Hoy no hace falta excusa para salir de vinos, porque la tapa tiene su propio día. Y si hay una ciudad que puede presumir de tapa con mayúsculas, esa es León, donde el arte de “tomarse algo” se convierte en un pequeño festival gastronómico… ¡todos los días!
Pero hoy es distinto. Hoy, el mundo celebra lo que aquí se practica como religión: la tapa como expresión cultural, como identidad culinaria, como excusa para quedar, charlar, y reencontrarse en la barra. Y León, como buena capital de la tapa con bebida, no solo se suma a la fiesta, es la fiesta.
Mientras en otras ciudades hay que pagar por cada bocado, en León la tapa se espera, se obsequia y se disfruta. Desde la cecina cortada a cuchillo en un bar del Húmedo hasta los experimentos gourmet en Eras de Renueva, la provincia entera respira ese aire de hospitalidad antigua: te pedimos una caña, y nos das media vida en un plato.
Voces críticas
Pero no todos los hosteleros leoneses están a gusto con la imagen generalizada de que las tapa sean tan abundantes y gratuitas. Cada vez se alzan más voces pidiendo “mesura y contención” a la hora de dar ese pequeño bocado al cliente. Uno de los más afamados hosteleros en contra de la política del “todo vale” es Tato Ferecor. Este empresario aboga por recuperar “la esencia original de la tapa como reclamo al consumo” y no como un plato gratuito, tan abundante que quite el hambre del consumidor. Tato ha denunciado en alguna ocasión la promoción “dañina” que hacen algunos guías turísticos en la ciudad, recomendando acudir a ciertos negocios por sus abundantes tapas para que así, por un corto de cerveza, “puedan comer gratis”

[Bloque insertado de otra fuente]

(** A memory rule is not raised on the host's view of a VM. With the readings as above, a
    [mem_percent] rule on a VM is met exactly when its scope holds a reading that may be judged (the
    guest's own, or one with no recorded source) and all of those meet the condition. It holds,
    without a verdict, exactly when nothing is in scope, or when only host views are and the fetch
    still has a reading that could be judged. *)
Theorem vmRuleOutcome_memory rule all fetched_at now met latest ok :
  ar_Metric rule = "mem_percent" → 0 ≤ ar_DurationSeconds rule < 2 ^ 31 →
  fetched_at ≤ now → newest_first vm_at all →
  vmRuleOutcome rule (fetch vm_at rule fetched_at all) now = (met, latest, ok) →
  let scope := in_scope vm_at rule fetched_at now all in
  (met = true ↔ (∃ r, scope r ∧ judgeable r = true) ∧
     ∀ r, scope r → judgeable r = true →
       compareValue (extractVMMetric r "mem_percent") (ar_Operator rule) (ar_Threshold rule) = true) ∧
  (ok = false ↔ (∀ r, ¬ scope r) ∨
     (∀ r, scope r → judgeable r = false) ∧
     ∃ r, r ∈ fetch vm_at rule fetched_at all ∧ judgeable r = true).
Proof.
  intros Hm Hd Hnow Hs. assert (isCounterMetric (ar_Metric rule) = false) as Hc by by rewrite Hm.
  unfold vmRuleOutcome. rewrite Hc, bool_decide_true by done.
  destruct (window_in_scope vm_at rule fetched_at now all Hc Hd Hnow Hs) as [Hw Hin].
  set (w := inWindow rule _ now vm_at) in *. cbv zeta. intros Hj.
  setoid_rewrite <-Hin. rewrite Hm in Hj.
  assert (∀ r, r ∈ List.filter judgeable w ↔ r ∈ w ∧ judgeable r = true) as Hf
    by apply elem_of_bfilter.
  destruct (bool_decide_reflect (w ≠ [])) as [Hne|Hne%dec_stable]; simpl in Hj.
  - destruct (bool_decide_reflect (List.filter judgeable w = [])) as [He|He]; simpl in Hj.
    + assert (∀ r, r ∈ w → judgeable r = false) as Hno.
      { intros r Hr. apply not_true_is_false. intros Hjr.
        apply (not_elem_of_nil r). rewrite <-He. by apply Hf. }
      destruct (list_exists_elem w Hne) as [x Hx].
      destruct (existsb judgeable _) eqn:Hex; simplify_eq; split.
      * split; [done|]. intros [(r & Hr & Hjr) _]. by rewrite (Hno r Hr) in Hjr.
      * apply existsb_elem_of in Hex. split; [by right|done].
      * split; [done|]. intros [(r & Hr & Hjr) _]. by rewrite (Hno r Hr) in Hjr.
      * split; [done|]. intros [Hn|[_ (r & Hr & Hjr)]]; [by destruct (Hn x)|].
        by rewrite (proj1 (existsb_false _ _) Hex r Hr) in Hjr.
    + apply judge_spec in Hj as (Hok & Hmet & _). destruct (list_exists_elem _ He) as [x Hx].
      pose proof (proj1 (Hf x) Hx) as [Hxw Hxj]. split.
      * rewrite Hmet. setoid_rewrite Hf. naive_solver.
      * split; [intros ->; by apply Hok in He|].
        intros [Hn|[Hn _]]; [by destruct (Hn x)|by rewrite (Hn x Hxw) in Hxj].
  - rewrite Hne in *. simpl in Hj. simplify_eq. split; [split; [done|]|split; [|done]].
    + intros [(r & ?%not_elem_of_nil & _) _]. done.
    + intros _. left. apply not_elem_of_nil.
Qed.
(** Where the lookup answers an alert that is not active, or none, no alert of the stream is active, or its rule was on nodes. *)
Lemma lookup_inactive rows nodal ruleID nodeID b :
  rows_ok rows nodal → (∀ l, GetLatestAlertForRule ruleID nodeID rows = Some l → alertActive (al_State l) = false) →
  b ∈ rows → in_stream ruleID nodeID b →
  alertActive (al_State b) = false ∨ (nodeID = None ∧ ruleID ∈ nodal).
Proof.
  intros Hok Hl Hb [<- <-]. unfold GetLatestAlertForRule in Hl.
  pose proof (latest_of_spec (List.filter (same_stream (al_RuleID b) (al_NodeID b)) rows)) as Hlat.
  assert (same_stream (al_RuleID b) (al_NodeID b) b = true) as Hss.
  { unfold same_stream. rewrite Z.eqb_refl. destruct (al_NodeID b); [|done]. by apply bool_decide_eq_true_2. }
  destruct (latest_of _) as [l|].
  2: { exfalso. apply (not_elem_of_nil b). rewrite <-Hlat. by apply elem_of_bfilter. }
  destruct Hlat as [[Hin Hs]%elem_of_bfilter Hmax]. specialize (Hl l eq_refl).
  specialize (Hmax b (proj2 (elem_of_bfilter _ _ _) (conj Hb Hss))).
  unfold same_stream in Hs. apply andb_true_iff in Hs as [Hr%Z.eqb_eq Hs].
  destruct (decide (al_RuleID b ∈ nodal ∧ al_NodeID b = None)) as [[? ?]|Hne]; [by right|left].
  assert (al_NodeID l = al_NodeID b) as Hn.
  { destruct (al_NodeID b) as [n|] eqn:Hnb; [by apply bool_decide_eq_true in Hs|].
    destruct (al_NodeID l) eqn:Hnl; [|done]. destruct Hne. split; [|done].
    rewrite <-Hr. apply (any_nodes _ _ Hok l Hin). by rewrite Hnl. }
  destruct (decide (al_CreatedAt b = al_CreatedAt l)) as [He|He].
  - assert (b = l) as ->; [|done]. clear -Hok Hb Hin He. destruct Hok as [_ Hord _ _ _].
    induction Hord as [|c rows Hs IH Hc]; [by apply not_elem_of_nil in Hb|]. rewrite Forall_forall in Hc.
    apply elem_of_cons in Hb as [->|Hb], Hin as [->|Hin]; [done|apply Hc in Hin; lia|apply Hc in Hb; lia|auto].
  - destruct (any_once _ _ Hok b l Hb Hin ltac:(done) ltac:(done) ltac:(lia)) as [?|[? ?]]; [done|]. by destruct Hne.
Qed.

Lemma rows_ok_inserts tk rule nodeID rows rows' nodal :
  inserts tk rule nodeID rows rows' → (t_new_id tk ∉ al_ID <$> rows) →
  (∀ a, a ∈ rows → al_CreatedAt a < t_db_insert tk) → rows_ok rows nodal →
  rows_ok rows' (match nodeID with Some _ => {[ar_ID rule]} ∪ nodal | None => nodal end).
Proof.
  intros (rows1 & a & -> & Hu & Hid & Hcr & Hr & Hn & Hlev & Hl) Hfresh Hnew Hok.
  assert (∀ b, b ∈ rows1 → in_stream (ar_ID rule) nodeID b →
    alertActive (al_State b) = false ∨ (nodeID = None ∧ ar_ID rule ∈ nodal)) as Hno.
  { intros b (c & Hc & (_ & Hkr & Hkn & _ & Hact & _))%(updates_from rows) [Hbr Hbn]; [|done].
    destruct (lookup_inactive rows nodal (ar_ID rule) nodeID c Hok Hl Hc) as [?|?]; [split; congruence|left; auto|by right]. }
  assert (∀ b, b ∈ rows1 → al_CreatedAt b < al_CreatedAt a) as Hlt.
  { intros b (c & Hc & (_ & _ & _ & -> & _))%(updates_from rows); [|done]. rewrite Hcr. by apply Hnew. }
  rewrite <-(updates_fmap al_ID rows rows1) in Hfresh; [|by intros ?? (-> & _)|done].
  destruct (rows_ok_updates _ _ _ Hu Hok) as [Hids Hord Hl1 Hnd Honce]. set (nodal' := match nodeID with Some _ => _ | None => _ end).
  assert (nodal ⊆ nodal') as Hsub by (unfold nodal'; destruct nodeID; set_solver). split.
  - rewrite fmap_app. apply NoDup_app. split_and!; [done| |apply NoDup_singleton].
    intros i Hi ->%list_elem_of_singleton. by rewrite Hid in Hi.
  - clear -Hord Hlt. induction Hord as [|b l Hb IH Hf]; simpl; [by repeat constructor|].
    constructor; [apply IH; intros; apply Hlt; by right|]. apply Forall_app. split; [done|].
    constructor; [|done]. apply Hlt. by left.
  - intros b [Hb| ->%list_elem_of_singleton]%elem_of_app; auto.
  - intros b [Hb| ->%list_elem_of_singleton]%elem_of_app Hs; [by apply Hsub, Hnd|].
    rewrite Hn in Hs. rewrite Hr. unfold nodal'. destruct nodeID; [set_solver|by destruct Hs].
  - intros b c [Hb| ->%list_elem_of_singleton]%elem_of_app [Hc| ->%list_elem_of_singleton]%elem_of_app Hbr Hbn Hbc.
    + destruct (Honce b c Hb Hc Hbr Hbn Hbc) as [?|[? ?]]; [by left|right; auto].
    + destruct (Hno b Hb) as [?|[? ?]]; [split; congruence|by left|right]. split; [congruence|]. apply Hsub. congruence.
    + apply Hlt in Hc. lia.
    + lia.
Qed.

Lo cierto es que, sin necesidad de campañas agresivas ni postureo foodie, León ha convertido la tapa en su mejor embajadora. Basta con ver las barras hoy: hay morcilla, guisos que parecen de abuela y reinvenciones locas con croquetas, pizza o mango. La tapa de León no solo alimenta: cuenta historias.
En cualquier caso, hoy, los leoneses harán lo de siempre: saldrán con amigos, pedirán un corto y recibirán una sorpresa en cada local. Pero este 16 de junio, lo harán con una sonrisa distinta, sabiendo que el mundo entero celebra lo que aquí se hace sin darse importancia pero con todo el corazón.